Didja Know... The History of The Daily Bugle
Didja Know digs into downright delightful details from across the merry Marvel Multiverse!
Didja Know digs into the fun facts, strange stories, and divine details that helped build the hallowed halls of the House of Ideas!
Heroes have series; teams have series; heck, even villains have series—but a newspaper? Hey, we’re Marvel Comics, the House of Ideas, y’know? So why not!?
AMAZING SPIDER-MAN: DAILY BUGLE #1 starts the presses on an all-new five-issue series that will be grabbing headlines before you can say “J. Jonah Jameson has halitosis!”
And before you say, “Huh? Wha? Why?” we’re gonna give you three good and weirdly way-out reasons why The Daily Bugle’s not just any ol’ building, Bunky!
Didja Know… The Bugle once published a magazine edited by Carol Danvers?
First and foremost, friends, The Daily Bugle’s a newspaper—or what you might call a news outlet today—and been around since the day of the dinosaurs or thereabouts. And in all that time it’s branched out to publish a buncha things, like Woman Magazine.
See, back in MS. MARVEL (1977) #1, ol’ Jameson had his head all wrapped around the Bugle’s sloppy sales and hired ex-Air Force officer Carol Danvers right on the spot to take over Woman. JJJ didn’t dish with all the Women's Lib that he thought had crept into the mag, and wanted Carol to steer back to what he thought ladies would like.
...Have you ever met Carol Danvers?
She immediately amped up the Women’s Lib and, though experiencing blackouts while she dug deep into her then-new double-life as a Super Hero, juggled Jameson's Jurassic judgments and Woman in fine fashion.

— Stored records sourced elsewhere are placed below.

Lemma mtc_percent_sign w rest c c' :
  mtc (Grp 1 percent_number >> ch "%"%char) w rest c c' <->
  exists pn, w = pn ++ ["%"%char] /\ percent_shape pn /\ c' = (1, pn) :: c.
Proof.
  split.
  - intros M. apply mtc_seq_inv in M.
    destruct M as (pn & w2 & c1 & -> & M1 & M).
    apply mtc_grp_percent in M1. destruct M1 as [Sh ->].
    apply mtc_ch in M. destruct M as [-> ->]. eauto.
  - intros (pn & -> & Sh & ->).
    eapply MSeq; [constructor; apply percent_mtc; exact Sh | apply ch_mtc].
Qed.

Lemma search_twr t :
  match search AJBell.twr_re t with
  | Some m =>
      exists pre mid pn post,
        twr_at t pre mid pn post /\ group 1 m = Some pn /\
        forall pre' mid' pn' post',
          twr_at t pre' mid' pn' post' ->
          length pre < length pre' \/
          (pre' = pre /\ length mid < length mid') \/
          (pre' = pre /\ mid' = mid /\ pn' = pn /\ post' = post)
  | None => forall pre mid pn post, ~ twr_at t pre mid pn post
  end.
Proof.
  pose proof (search_lit_lazy_first (str "Time-weighted return") CAll
    (Grp 1 percent_number >> ch "%"%char) t eq_refl) as H.
  change (lit (str "Time-weighted return") >> Star false (Cls CAll)
          >> Grp 1 percent_number >> ch "%"%char)
    with AJBell.twr_re in H.
  destruct (search AJBell.twr_re t) as [m|].
  - destruct H as (pre & mid & w & post & Et & _ & Mg & Min).
    apply mtc_percent_sign in Mg. destruct Mg as (pn & -> & Sh & Ec).
    exists pre, mid, pn, post. split; [|split].
    + split; [rewrite Et, <- !app_assoc; reflexivity | exact Sh].
    + unfold group. rewrite Ec. reflexivity.
    + intros pre' mid' pn' post' [E' Sh'].
      assert (E'' : t = pre' ++ str "Time-weighted return" ++ mid'
                      ++ (pn' ++ ["%"%char]) ++ post')
        by (rewrite E', <- !app_assoc; reflexivity).
      assert (M' : mtc (Grp 1 percent_number >> ch "%"%char)
                     (pn' ++ ["%"%char]) post' [] [(1, pn')])
        by (apply mtc_percent_sign; eauto).
      destruct (Min pre' mid' _ post' _ E'' (forallb_all mid') M')
        as [L|[L|(Ep & Em & Es)]]; auto.
      right. right. subst pre' mid'. rewrite <- !app_assoc in Es.
      destruct (percent_unique _ _ _ _ Sh' Sh Es) as [-> ->]. auto.
  - intros pre mid pn post [E Sh].
    assert (E' : t = pre ++ str "Time-weighted return" ++ mid
                   ++ (pn ++ ["%"%char]) ++ post)
      by (rewrite E, <- !app_assoc; reflexivity).
    assert (M : mtc (Grp 1 percent_number >> ch "%"%char)
                  (pn ++ ["%"%char]) post [] [(1, pn)])
      by (apply mtc_percent_sign; eauto).
    exact (H pre mid _ post _ E' (forallb_all mid) M).
Qed.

She, of course, was rewarded with a spiteful sacking in MS. MARVEL (1977) #22. The magazine then marched on under the management of Tracy Burke, but Carol flew to heights never seen before across the 616, embodying the super spirit she once managed to imbue the mag with.

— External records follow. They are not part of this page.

(** * MockMate: interception and resolution engine

    A shallow embedding of the request matcher, the scenario resolver, the
    response builder, the mock-or-forward decision of both handlers, the
    certificate cache, the leaf certificate issuer, the request framing of
    the intercepting proxy and the upstream forwarder, with the properties
    the design document states about them.

    Strings are [string] (one [ascii] per code unit), numbers are [Z],
    JavaScript objects used as dictionaries are [gmap string _], the
    insertion-ordered [Map] of the certificate cache is an association
    list.  Calls into the platform (URL parsing, PEM decoding, [fetch]) are
    parameters of the sections that use them. *)

From Stdlib Require Import ZArith Lia Bool Ascii.
From stdpp Require Import base option list strings gmap.

Local Open Scope Z_scope.

(** ** Characters and strings *)

Module Chars.

Definition code (c : ascii) : nat := nat_of_ascii c.

Definition between (lo hi : nat) (c : ascii) : bool :=
  (Nat.leb lo (code c)) && (Nat.leb (code c) hi).

Definition isc (d c : ascii) : bool := Ascii.eqb c d.

(** [\d]: the ten ASCII digits. *)
Definition digit (c : ascii) : bool := between 48 57 c.

(** [[a-zA-Z_]] *)
Definition ident_start (c : ascii) : bool :=
  between 97 122 c || between 65 90 c || isc "_"%char c.

(** [[a-zA-Z0-9_]] *)
Definition ident_char (c : ascii) : bool :=
  ident_start c || digit c.

(** The class [[.+*?^${}()|[\]\\]] of the first [replace] of pathToRegex. *)
Definition regex_meta (c : ascii) : bool :=
  isc "."%char c || isc "+"%char c || isc "*"%char c || isc "?"%char c || isc "^"%char c || isc "$"%char c
  || isc "{"%char c || isc "}"%char c || isc "("%char c || isc ")"%char c || isc "|"%char c
  || isc "["%char c || isc "]"%char c || isc "\"%char c.

Definition slash : ascii := "/"%char.
Definition colon : ascii := ":"%char.

Definition CR : ascii := ascii_of_nat 13.
Definition LF : ascii := ascii_of_nat 10.

(** [toLowerCase] on the ASCII letters. *)
Definition lower (c : ascii) : ascii :=
  if between 65 90 c then ascii_of_nat (code c + 32) else c.

End Chars.

Module Str.

Fixpoint all (p : ascii -> bool) (s : string) : bool :=
  match s with
  | EmptyString => true
  | String c r => p c && all p r
  end.

Definition is_empty (s : string) : bool :=
  match s with EmptyString => true | _ => false end.

Definition head_is (p : ascii -> bool) (s : string) : bool :=
  match s with EmptyString => false | String c _ => p c end.

Definition eqb (a b : string) : bool := bool_decide (a = b).

Fixpoint map (f : ascii -> ascii) (s : string) : string :=
  match s with
  | EmptyString => EmptyString
  | String c r => String (f c) (map f r)
  end.

Definition toLowerCase (s : string) : string := map Chars.lower s.

(** [startsWith] *)
Fixpoint starts_with (p s : string) : bool :=
  match p, s with
  | EmptyString, _ => true
  | String a p', String b s' => Ascii.eqb a b && starts_with p' s'
  | String _ _, EmptyString => false
  end.

Fixpoint drop (n : nat) (s : string) : string :=
  match n, s with
  | O, _ => s
  | S k, String _ r => drop k r
  | S _, EmptyString => EmptyString
  end.

Fixpoint take (n : nat) (s : string) : string :=
  match n, s with
  | S k, String c r => String c (take k r)
  | _, _ => EmptyString
  end.

(** The longest prefix all of whose characters satisfy [p]. *)
Fixpoint take_while (p : ascii -> bool) (s : string) : string :=
  match s with
  | String c r => if p c then String c (take_while p r) else EmptyString
  | EmptyString => EmptyString
  end.

Fixpoint drop_while (p : ascii -> bool) (s : string) : string :=
  match s with
  | String c r => if p c then drop_while p r else s
  | EmptyString => EmptyString
  end.

(** [indexOf]: offset of the first occurrence of [needle], if any. *)
Fixpoint index_of (needle s : string) : option nat :=
  if starts_with needle s then Some O
  else match s with
       | EmptyString => None
       | String _ r => S <$> index_of needle r
       end.


(** [needle] occurs in [s]. *)
Definition contains (needle s : string) : Prop :=
  exists pre post : string, s = pre +:+ needle +:+ post.
End Str.

(** ** Request matcher, scenario resolver, response builder (matcher.ts) *)

Module Matcher.

Import Chars.

(** Scenario bodies are untyped JSON values; nothing here inspects them. *)
#[local] Unset Elimination Schemes.
Inductive json : Type :=
  | JNull
  | JBool (b : bool)
  | JNum (n : Z)
  | JStr (s : string)
  | JArr (items : list json)
  | JObj (fields : list (string * json)).
#[local] Set Elimination Schemes.

(** The fields of [Scenario] the engine reads; [requestBody],
    [queryParams] and [requestMatcher] are carried by the registry and
    never consulted here. *)
Record Scenario : Type := mkScenario {
  sc_name : string;
  sc_statusCode : Z;
  sc_body : json;
  sc_headers : option (gmap string string);
  sc_responseHeaders : option (gmap string string);
  sc_delay : option Z
}.

Record Resource : Type := mkResource {
  res_id : string;
  res_method : string;
  res_path : string;
  res_scenarios : list Scenario;
  res_passthrough : option bool
}.

Record MatchResult : Type := mkMatch {
  resource : Resource;
  params : gmap string string
}.

(** [ResponseConfig]: exactly the five properties of the object literal
    that buildResponse returns. *)
Record ResponseConfig : Type := mkResponse {
  rc_statusCode : Z;
  rc_headers : gmap string string;
  rc_body : json;
  rc_delay : Z;
  rc_scenario : string
}.

(** *** pathToRegex *)

(** [path.replace(/[.+*?^${}()|[\]\\]/g, '\\$&')] *)
Fixpoint escapeMeta (s : string) : string :=
  match s with
  | EmptyString => EmptyString
  | String c r =>
      if regex_meta c then String "\" (String c (escapeMeta r))
      else String c (escapeMeta r)
  end.

Definition group_source : string := "([^/]+)".

(** The second [replace], of every colon followed by an identifier (a
    letter or underscore, then letters, digits and underscores, as many as
    there are) by the group, pushing the identifier: one left-to-right
    pass.  With [inname] the characters at the head of [s] continue the
    parameter name whose colon has just been read; the first component of
    the result is that (rest of the) name, the second the rewritten text
    of what follows it, the third the names pushed after it, in order. *)
Fixpoint replaceParams (inname : bool) (s : string)
  : string * string * list string :=
  match s with
  | EmptyString => (EmptyString, EmptyString, [])
  | String c r =>
      if inname && ident_char c then
        let '(n, out, names) := replaceParams true r in
        (String c n, out, names)
      else if isc colon c && Str.head_is ident_start r then
        let '(n, out, names) := replaceParams true r in
        (EmptyString, group_source +:+ out, n :: names)
      else
        let '(_, out, names) := replaceParams false r in
        (EmptyString, String c out, names)
  end.

(** A [RegExp] is represented by its source text. *)
Record CompiledPath : Type := mkCompiled {
  regex : string;
  paramNames : list string
}.

Definition pathToRegex (path : string) : CompiledPath :=
  let pattern := escapeMeta path in
  let '(_, pattern, names) := replaceParams false pattern in
  let pattern := "^" +:+ pattern +:+ "$" in
  {| regex := pattern; paramNames := names |}.

(** *** The regular expressions pathToRegex can build

    Assertions [^] and [$], literal characters, identity escapes of syntax
    characters, and the group [([^/]+)].  [parseRegExp] reads a source of
    that fragment ([skip] characters of an already recognised group or
    escape remain to be passed over) and answers [None] for anything
    else. *)
Inductive rtoken : Type :=
  | RBegin
  | REnd
  | RChar (c : ascii)
  | RGroup.

Fixpoint parseRegExp (skip : nat) (s : string) : option (list rtoken) :=
  match s with
  | EmptyString => Some []
  | String c r =>
      match skip with
      | S k => parseRegExp k r
      | O =>
          if isc "\" c then
            match r with
            | String d _ =>
                if regex_meta d then cons (RChar d) <$> parseRegExp 1 r
                else None
            | EmptyString => None
            end
          else if isc "(" c then
            if Str.starts_with "[^/]+)" r
            then cons RGroup <$> parseRegExp 6 r
            else None
          else if isc "^" c then cons RBegin <$> parseRegExp 0 r
          else if isc "$" c then cons REnd <$> parseRegExp 0 r
          else if regex_meta c then None
          else cons (RChar c) <$> parseRegExp 0 r
      end
  end.

(** Backtracking matcher.  The result is the text matched from the current
    position and the captures, in group order. *)
Definition capture (acc : string) (m : string * list string)
  : string * list string :=
  (acc +:+ m.1, acc :: m.2).

(** [([^/]+)] is greedy: take one more character when that leads to a
    match, stop here otherwise; at least one character. *)
Fixpoint group_greedy (k : string -> option (string * list string))
  (acc s : string) : option (string * list string) :=
  let stop :=
    if Str.is_empty acc then None else capture acc <$> k s in
  match s with
  | EmptyString => stop
  | String d r =>
      if isc slash d then stop
      else match group_greedy k (acc +:+ String d "") r with
           | Some m => Some m
           | None => stop
           end
  end.

Fixpoint rmatch (toks : list rtoken) (at_start : bool) (s : string)
  : option (string * list string) :=
  match toks with
  | [] => Some (EmptyString, [])
  | RBegin :: ts => if at_start then rmatch ts at_start s else None
  | REnd :: ts =>
      match s with
      | EmptyString => rmatch ts at_start s
      | String _ _ => None
      end
  | RChar c :: ts =>
      match s with
      | String d r =>
          if Ascii.eqb c d
          then (fun m => (String d m.1, m.2)) <$> rmatch ts false r
          else None
      | EmptyString => None
      end
  | RGroup :: ts => group_greedy (rmatch ts false) EmptyString s
  end.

Didja Know… The Daily Bugle hired, fired, and memorialized an actual super villain?
Feckless and friendless Frederick Foswell, reporter for The Bugle made his dashing debut with his own double-life as the masked baddie Big Man in AMAZING SPIDER-MAN (1963) #10 and managed to control the corrupt criminal community of the Big Apple without anyone suspecting—including his boss, J. Jonah Jameson.
All well and good—at least for action and adventure aficionados—but Fred was outed and arrested in significantly short order and then, get this, rehired by Jonah in AMAZING SPIDER-MAN (1963) #23! In Jameson's debt, Foswell inked a deal to become an informant for the cops as “Patch,” but in a rehash of his recidivism he tried to be the Big Man again in the new kingdom carved out by the Kingpin.
As could only happen in comics, the little man lucked into a life as a lieutenant for the Wilson Fisk, but bit a bullet the hard way on a freakish foray into the sewers and lost that life all together. You’d think with a crazy criminal career like that he’d be vilified not victorious, but JJJ (being who he is) memorialized Frederick Foswell as a “hero” in the pages of, yep, The Daily Bugle. Go figure, Frannie!
Didja Know… The Daily Bugle also hired a Golden Age super hero as a columnist?
Before this becomes a jumpin’ J. Jonah Jameson lovefest, let’s try to get through one of these without even mentioning him, huh? Let’s instead swing our sights over to…the Phantom Reporter! Ooooohhh!
Richard Jones only had one adventure back in the days of Marvel’s predecessor Timely Comics, and that rolled out in DARING MYSTERY COMICS (1940) #3. Flash forward to modern times, and Jones and his alter-ego the Phantom Reporter—don’tcha just love that moniker?—work from a peaceful slumber in suspended animation with 11 other costumed cut-ups from the 1940s in THE TWELVE (2007) #1. And did they have a bit o’ bad luck fitting into the 21st century? Well, they did, yes!
Then Jones got lucky. Not Foswell-level lucky, but lucky nevertheless. See, Sam Kingston, the Syndicated Columnist Editor for The Bugle, came a’callin’ one day and hired Jones—a reporter ('natch) during the dark days of World War II—to write all about life in that high-octane era so that peeps now would dig it. The concept clicked with all concerned and we assume the column still clocks in today… Better buy a Bugle and brush up on it now, Effendi!